_TASK DETAILS_
When the line containing "[MakeParamNames (ApiDef.arg_name api_def_arg)" is reached, include it and end there; set down verbatim every line before it, starting at the top of the records.

Collected data entries:
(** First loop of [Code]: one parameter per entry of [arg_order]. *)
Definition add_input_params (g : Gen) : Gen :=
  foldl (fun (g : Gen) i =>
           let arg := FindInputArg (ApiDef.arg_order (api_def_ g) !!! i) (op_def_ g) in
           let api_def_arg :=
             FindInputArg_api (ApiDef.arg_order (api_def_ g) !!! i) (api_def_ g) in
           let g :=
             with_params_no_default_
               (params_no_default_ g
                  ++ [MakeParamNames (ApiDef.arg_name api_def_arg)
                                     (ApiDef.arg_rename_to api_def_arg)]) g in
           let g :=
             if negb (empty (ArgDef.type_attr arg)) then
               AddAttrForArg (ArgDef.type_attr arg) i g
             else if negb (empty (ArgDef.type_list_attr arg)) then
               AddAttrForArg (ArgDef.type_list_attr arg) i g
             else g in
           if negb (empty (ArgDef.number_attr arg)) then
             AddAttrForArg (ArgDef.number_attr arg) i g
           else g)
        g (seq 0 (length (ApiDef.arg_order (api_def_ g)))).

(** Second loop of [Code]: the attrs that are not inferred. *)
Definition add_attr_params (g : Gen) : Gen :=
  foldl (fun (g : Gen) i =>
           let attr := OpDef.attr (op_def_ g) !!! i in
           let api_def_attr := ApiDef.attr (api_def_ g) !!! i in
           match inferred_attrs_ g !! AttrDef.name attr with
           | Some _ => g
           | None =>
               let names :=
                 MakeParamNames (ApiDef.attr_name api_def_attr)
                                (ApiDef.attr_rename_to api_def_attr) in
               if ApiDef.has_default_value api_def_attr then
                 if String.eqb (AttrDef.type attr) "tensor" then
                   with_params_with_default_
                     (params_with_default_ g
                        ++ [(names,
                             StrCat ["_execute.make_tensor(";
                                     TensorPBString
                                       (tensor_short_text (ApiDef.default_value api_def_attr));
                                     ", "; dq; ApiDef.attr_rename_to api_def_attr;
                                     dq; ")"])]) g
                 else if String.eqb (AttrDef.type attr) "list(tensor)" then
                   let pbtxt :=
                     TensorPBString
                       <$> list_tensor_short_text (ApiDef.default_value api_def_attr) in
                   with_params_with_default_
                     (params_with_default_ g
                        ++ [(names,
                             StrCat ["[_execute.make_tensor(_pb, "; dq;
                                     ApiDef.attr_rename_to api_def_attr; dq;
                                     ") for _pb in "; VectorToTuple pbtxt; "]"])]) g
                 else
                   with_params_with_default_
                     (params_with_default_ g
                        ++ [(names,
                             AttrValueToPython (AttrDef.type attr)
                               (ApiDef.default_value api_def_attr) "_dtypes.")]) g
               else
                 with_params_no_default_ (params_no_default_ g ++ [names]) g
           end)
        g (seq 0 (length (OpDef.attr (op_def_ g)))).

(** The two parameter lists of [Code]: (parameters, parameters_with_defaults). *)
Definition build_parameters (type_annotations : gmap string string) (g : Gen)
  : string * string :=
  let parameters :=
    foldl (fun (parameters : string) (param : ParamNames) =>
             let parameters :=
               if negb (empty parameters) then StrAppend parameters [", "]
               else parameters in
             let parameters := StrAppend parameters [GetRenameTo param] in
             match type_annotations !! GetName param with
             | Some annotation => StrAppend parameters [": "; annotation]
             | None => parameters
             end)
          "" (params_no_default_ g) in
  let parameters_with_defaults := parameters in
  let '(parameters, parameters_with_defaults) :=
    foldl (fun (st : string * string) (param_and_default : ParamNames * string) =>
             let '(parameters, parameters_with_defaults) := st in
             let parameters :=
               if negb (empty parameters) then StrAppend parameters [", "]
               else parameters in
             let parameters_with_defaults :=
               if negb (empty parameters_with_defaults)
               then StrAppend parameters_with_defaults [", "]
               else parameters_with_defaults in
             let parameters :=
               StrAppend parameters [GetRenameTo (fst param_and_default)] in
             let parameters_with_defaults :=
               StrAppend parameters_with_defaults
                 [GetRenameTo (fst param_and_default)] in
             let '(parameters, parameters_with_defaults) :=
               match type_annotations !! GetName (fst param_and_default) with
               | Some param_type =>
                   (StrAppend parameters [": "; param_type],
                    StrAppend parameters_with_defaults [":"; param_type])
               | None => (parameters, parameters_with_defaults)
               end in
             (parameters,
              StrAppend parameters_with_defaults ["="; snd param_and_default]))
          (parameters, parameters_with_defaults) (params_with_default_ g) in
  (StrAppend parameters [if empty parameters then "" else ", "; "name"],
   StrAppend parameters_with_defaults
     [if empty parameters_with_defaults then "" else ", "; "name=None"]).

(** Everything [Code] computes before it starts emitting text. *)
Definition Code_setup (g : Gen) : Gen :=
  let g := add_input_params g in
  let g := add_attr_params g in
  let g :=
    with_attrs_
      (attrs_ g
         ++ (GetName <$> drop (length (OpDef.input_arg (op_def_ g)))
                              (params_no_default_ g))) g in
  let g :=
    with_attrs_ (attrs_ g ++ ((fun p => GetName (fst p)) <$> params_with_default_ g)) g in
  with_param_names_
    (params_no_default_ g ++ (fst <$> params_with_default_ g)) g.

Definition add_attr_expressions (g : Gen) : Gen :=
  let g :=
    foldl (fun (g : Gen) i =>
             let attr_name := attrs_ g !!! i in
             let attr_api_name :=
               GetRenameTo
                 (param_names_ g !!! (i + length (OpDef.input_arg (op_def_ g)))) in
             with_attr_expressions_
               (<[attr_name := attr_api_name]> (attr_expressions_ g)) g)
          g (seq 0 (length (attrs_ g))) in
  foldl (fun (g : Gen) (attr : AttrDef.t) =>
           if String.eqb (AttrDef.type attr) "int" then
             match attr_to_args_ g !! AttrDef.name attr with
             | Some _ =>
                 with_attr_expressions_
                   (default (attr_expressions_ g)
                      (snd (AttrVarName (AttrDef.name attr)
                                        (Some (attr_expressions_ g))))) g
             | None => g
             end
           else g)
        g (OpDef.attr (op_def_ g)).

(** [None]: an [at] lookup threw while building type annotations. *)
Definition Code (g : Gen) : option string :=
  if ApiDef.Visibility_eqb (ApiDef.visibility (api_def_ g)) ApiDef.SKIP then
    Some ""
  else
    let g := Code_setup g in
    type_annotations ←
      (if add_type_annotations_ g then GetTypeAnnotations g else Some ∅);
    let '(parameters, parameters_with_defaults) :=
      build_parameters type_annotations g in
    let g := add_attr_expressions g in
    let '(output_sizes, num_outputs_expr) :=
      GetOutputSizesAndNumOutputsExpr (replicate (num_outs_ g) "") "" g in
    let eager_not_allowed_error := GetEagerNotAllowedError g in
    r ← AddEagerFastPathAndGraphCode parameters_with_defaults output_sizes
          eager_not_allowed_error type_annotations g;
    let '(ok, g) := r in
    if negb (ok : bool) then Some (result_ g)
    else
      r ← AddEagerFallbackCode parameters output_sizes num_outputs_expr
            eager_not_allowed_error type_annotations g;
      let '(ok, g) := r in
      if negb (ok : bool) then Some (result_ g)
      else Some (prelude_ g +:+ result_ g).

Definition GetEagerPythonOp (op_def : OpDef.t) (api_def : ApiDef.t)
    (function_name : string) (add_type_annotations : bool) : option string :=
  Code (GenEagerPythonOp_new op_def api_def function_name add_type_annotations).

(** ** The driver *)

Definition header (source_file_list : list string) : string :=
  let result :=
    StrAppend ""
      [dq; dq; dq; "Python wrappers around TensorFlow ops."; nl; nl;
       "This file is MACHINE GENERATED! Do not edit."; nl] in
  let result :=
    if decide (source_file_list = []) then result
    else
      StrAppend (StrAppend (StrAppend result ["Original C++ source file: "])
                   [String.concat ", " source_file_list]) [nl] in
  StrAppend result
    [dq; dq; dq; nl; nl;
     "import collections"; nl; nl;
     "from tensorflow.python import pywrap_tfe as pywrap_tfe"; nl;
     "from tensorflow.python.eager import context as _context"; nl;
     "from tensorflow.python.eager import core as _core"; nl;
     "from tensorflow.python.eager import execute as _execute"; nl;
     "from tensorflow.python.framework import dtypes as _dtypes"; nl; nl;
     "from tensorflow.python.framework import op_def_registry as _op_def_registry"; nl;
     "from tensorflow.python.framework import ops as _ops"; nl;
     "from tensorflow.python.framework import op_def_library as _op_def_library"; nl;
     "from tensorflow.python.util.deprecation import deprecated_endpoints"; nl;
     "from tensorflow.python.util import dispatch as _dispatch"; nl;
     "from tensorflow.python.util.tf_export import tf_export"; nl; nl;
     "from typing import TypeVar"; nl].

_ANSWER AREA_
(** First loop of [Code]: one parameter per entry of [arg_order]. *)
Definition add_input_params (g : Gen) : Gen :=
  foldl (fun (g : Gen) i =>
           let arg := FindInputArg (ApiDef.arg_order (api_def_ g) !!! i) (op_def_ g) in
           let api_def_arg :=
             FindInputArg_api (ApiDef.arg_order (api_def_ g) !!! i) (api_def_ g) in
           let g :=
             with_params_no_default_
               (params_no_default_ g
                  ++ [MakeParamNames (ApiDef.arg_name api_def_arg)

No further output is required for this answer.